Every now and then an album comes along that is both instantly likeable and increasingly rewarding with each and every listen. For now, that album is The Grecian Urns’ LOVEDREAM. It is a 45-minute, harmony drenched, folk-pop jewel that glistens with touching songs about family (“Summer Salt”), chasing freedom (“The Waitress”), and what it means to live and love amongst the Spanish moss and sweltering heat of the Sunshine State (“Indian River”).
Every track on this ten-track offering expounds on the groundwork the Urns laid down on 2008’s Fair Youth Beneath Fair Trees EP, and you can credit producer David Norris for helping the band engineer a sound that trades Fair Youth’s sometimes grainy, thin sound for a hearty slice of sonic goodness. With headphones on, the brass blasts on cuts like “Muhammad Ali” and “Breezy Bayou” sound like the Memphis Horns are practicing in your kitchen. He even makes the whistle-laden closing passage of “We Are Stories” feel like there’s a revival going on in your living room.

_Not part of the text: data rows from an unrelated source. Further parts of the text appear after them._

(* ===== verification/EngineSteps.v ===== *)
(** * Runs of the engine

    The handlers of messages keep the invariant and never panic; what the answers to the
    consensus client mean; which blocks are handed to the persistence task. *)

From stdpp Require Import prelude gmap list.
From S2P Require Import Prelude.
From S2P Require Import Ord.
From S2P Require Import Header.
From S2P Require Import Consensus.
From S2P Require Import ConsensusSteps.
From S2P Require Import Links.
From S2P Require Import Lru.
From S2P Require Import BlockBuffer.
From S2P Require Import TreeState.
From S2P Require Import InvalidHeaders.
From S2P Require Import InMemory.
From S2P Require Import EngineTypes.
From S2P Require Import PayloadValidator.
From S2P Require Import Engine.
From S2P Require Import EngineLogic.
From S2P Require Import EngineInv.

Section steps.
Context `{LruOps} `{!LruLaws} `{HashOrder} `{!HashOrderLaws} `{Execution} `{PayloadAttributes} `{Payloads}.
Context `{Consensus C} `{!ConsensusLinks C} `{BlockHashes} `{!BlockHashesLaws} `{Environment}.
Context (consensus : C) (validator : ExecutionPayloadValidator) (db : nat → Database) `{!DatabaseLaws db}.
Implicit Types (e : EngineApiTreeHandler).
Notation engine_ok := (engine_ok consensus db).
#[local] Instance step_rejections : Rejections := bad_hashes consensus db.
Lemma step_reads_still e e' : reads e e' → still e e'.
Proof. apply reads_still. Qed.
#[local] Hint Resolve step_reads_still : engine.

The Bay area seven-piece credits The Sugar Oaks’ Steve Hobbs – their high school English teacher – with giving them the inspiration to capture the “Florida mystic” on tracks like “Indian River” and “These Shores Are My Home”. The former paints a picture redfish prowling the waters of a glistening Loxahatchee River, but it’s the latter’s observation of what it truly means to be Floridian that makes us remember why we won’t ever leave despite the 95-degree days and 99 percent humidity. Over staccato guitar and a breezy flute part, Bryce McGuire matter-of-factly delivers lines like “you say you know this place because you’ve got those mosquito bite, me I was raised here breathin’ pollen from a mean old oak." Amen brother. Toss in the fact that the song boasts a rhythmic breakdown that hardcore bands couldn’t touch, and you’ve easily got the ten-song set’s most memorable tune.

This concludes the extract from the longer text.